The rest of the people are Wesley’s Methodists, who are rather on the
decline. On the other hand the New Lights are increasing, and I suppose
rather improving in their principles, and they have now changed their
denomination from New Lights to Baptists. They baptize not infants, for
their teachers are mostly laymen. They have lately fallen in with a
Baptist minister in the metropolis of this Province, who got some of
them ordained. This circumstance may beget a lasting attachment to the
Baptists. When I went among them, I found that many of them never saw or
heard a Presbyterian minister. They heard of them and thought them all
good. They heard me with apparent eagerness and pleasure. Had we a few
ministers in that Province I suppose they might unite with us. Great
allowance should be made for them as they never heard the pure gospel. I
saw four places in that Province where hope may be entertained of
Presbyterian congregations. The first of them is the place that called
me thither. They consist of between twelve and twenty men, pretty
substantial both as men and Christians. They have a kirk, a manse, and a
glebe. Most of them are from New England and were Congregationalists;
but there the Congregationalists and Presbyterians frequently kept
communion together. They would accept a Presbyterian minister, if he
were not very rigid. This is an opening not to be neglected. It is near
the centre of the Province.
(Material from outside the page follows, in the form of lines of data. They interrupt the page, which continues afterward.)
Lemma dict_comp_rel {V : Type} (f g : node → node)
    (F1 F2 : node → option V) keys1 keys2 :
  (∀ u, f (g u) = u) →
  (∀ u, f u ∈ keys2 ↔ u ∈ keys1) →
  (∀ u, u ∈ keys1 → F2 (f u) = F1 u) →
  option_Forall2 (λ m1 m2 : gmap node V, ∀ u, m2 !! f u = m1 !! u)
    (dict_comp F1 keys1) (dict_comp F2 keys2).
Proof.
  intros Hfg Hkeys HF.
  destruct (dict_comp F1 keys1) as [m1|] eqn:H1,
    (dict_comp F2 keys2) as [m2|] eqn:H2.
  - constructor. intros u.
    rewrite (dict_comp_Some _ _ _ H1 u), (dict_comp_Some _ _ _ H2 (f u)).
    destruct (decide (u ∈ keys1)) as [Hu|Hu].
    + rewrite decide_True by (by apply Hkeys). by apply HF.
    + by rewrite decide_False by (by rewrite Hkeys).
  - exfalso. apply dict_comp_None in H2 as (k & Hk & Hnone).
    rewrite <- (Hfg k) in Hk, Hnone. apply Hkeys in Hk.
    rewrite (HF _ Hk) in Hnone.
    assert (dict_comp F1 keys1 = None) by (apply dict_comp_None; eauto).
    congruence.
  - exfalso. apply dict_comp_None in H1 as (k & Hk & Hnone).
    rewrite <- (HF _ Hk) in Hnone.
    assert (dict_comp F2 keys2 = None).
    { apply dict_comp_None. exists (f k). split; [by apply Hkeys|done]. }
    congruence.
  - constructor.
Qed.

(** ** The refinement on isomorphic graphs *)

Section wl_iso.
Variable key : string.
Variables f g : node → node.
Variables G1 G2 : Graph.
Hypothesis Hiso : graph_iso key f g G1 G2.

Lemma iso_G_nodes u : f u ∈ G_nodes G2 ↔ u ∈ G_nodes G1.
Proof. unfold G_nodes. rewrite !elem_of_keys. apply Hiso. Qed.

Lemma nei_agg_edges_iso L1 L2 u :
  labels_rel f L1 L2 →
  nei_agg_edges G2 (f u) L2 key = nei_agg_edges G1 u L1 key.
Proof.
  intros HL. unfold nei_agg_edges. rewrite (HL u).
  destruct (L1 !! u) as [own|]; simpl; [|done].
  rewrite (mapM_as_id _ (map_to_list (G_adj G2 (f u)))),
    (mapM_as_id _ (map_to_list (G_adj G1 u))).
  set (psi := λ (L : gmap node string) (nei : node) (dd : attrs),
         e ← dd !! key; l ← L !! nei; Some (e +:+ l)).
  assert ((λ '(nei, dd), e ← dd !! key; l ← L2 !! nei; Some (e +:+ l))
            <$> map_to_list (G_adj G2 (f u))
          ≡ₚ (λ '(nei, dd), e ← dd !! key; l ← L1 !! nei; Some (e +:+ l))
            <$> map_to_list (G_adj G1 u)) as Hperm.
  { assert (∀ L (l : list (node * attrs)),
      (λ '(nei, dd), e ← dd !! key; l ← L !! nei; Some (e +:+ l)) <$> l
      = (λ e, psi L e.1 e.2) <$> l) as Heq.
    { intros L l. apply list_fmap_ext. by intros _ [nei dd] _. }
    rewrite !Heq.
    apply (map_to_list_bij f g (iso_cancel_l _ _ _ _ _ Hiso)
             (iso_cancel_r _ _ _ _ _ Hiso) (psi L1) (psi L2)
             (G_adj G1 u) (G_adj G2 (f u))).
    intros v. pose proof (iso_edge _ _ _ _ _ Hiso u v) as He.
    unfold G_getitem in He.
    destruct (G_adj G2 (f u) !! f v) as [dd2|],
      (G_adj G1 u !! v) as [dd1|]; simpl in *; try done.
    injection He as He. unfold psi. by rewrite He, (HL v). }
  destruct (mapM_id_perm _ _ Hperm) as [x2 x1 Hx|]; simpl; [|done].
  do 2 f_equal. apply (sorted_perm String.le). by constructor.
Qed.

Lemma WL_step_edges_iso L1 L2 :
  labels_rel f L1 L2 →
  option_Forall2 (labels_rel f)
    (WL_step_edges G1 L1 key) (WL_step_edges G2 L2 key).
Proof.
  intros HL. unfold WL_step_edges.
  apply (dict_comp_rel f g); [apply Hiso|apply iso_G_nodes|].
  intros u _. by apply nei_agg_edges_iso.
Qed.

Lemma wl_iterate_iso iterations : ∀ L1 L2,
  labels_rel f L1 L2 →
  option_Forall2 (labels_rel f)
    (wl_iterate G1 key iterations L1) (wl_iterate G2 key iterations L2).
Proof.
  induction iterations as [|k IH]; intros L1 L2 HL; simpl.
  - by constructor.
  - destruct (WL_step_edges_iso L1 L2 HL) as [L1' L2' HL'|]; simpl.
    + by apply IH.
    + constructor.
Qed.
The other three places are settlements where
are a few Presbyterians for a foundation, but they are all weaker than
the first place. I believe there would soon be a demand for a number of
ministers in that Province if they had once one. I heard of a corner of
the Province, where there were more Presbyterians than any place I had
seen, but I could not go to them. 1 passed through several other
settlements where I had not time to make any stay.—Christian Mag., vol.
x.
Turning to home labours,
we may record a curious incident which befell him this autumn. We shall
give it as it appears in his Memorabilia, omitting the name of the party
concerned.
“In 1805, Nov. 10, just
as I was going to begin public worship, stood up in the meeting house,
and spoke to this effect, ‘James, I ask you wherefore you railed at me
in the sermon last Sabbath ? Why did you not bring me before the
Session? Am I not a gentleman? Did not I support the gospel from the
beginning ? I have something to say to you. You was guilty of adultery
in the first house you lodged in. You are accused of fornication in the
next house you lodged in/ Donald MacKay interrupted him, saying that he
was profaning the Sabbath. Then--stamped with his foot,
wrinkled his face,
clenched his fist, and having reached out his arm, shook it in the most
threatening manner, and said something which I do not recollect. N. B.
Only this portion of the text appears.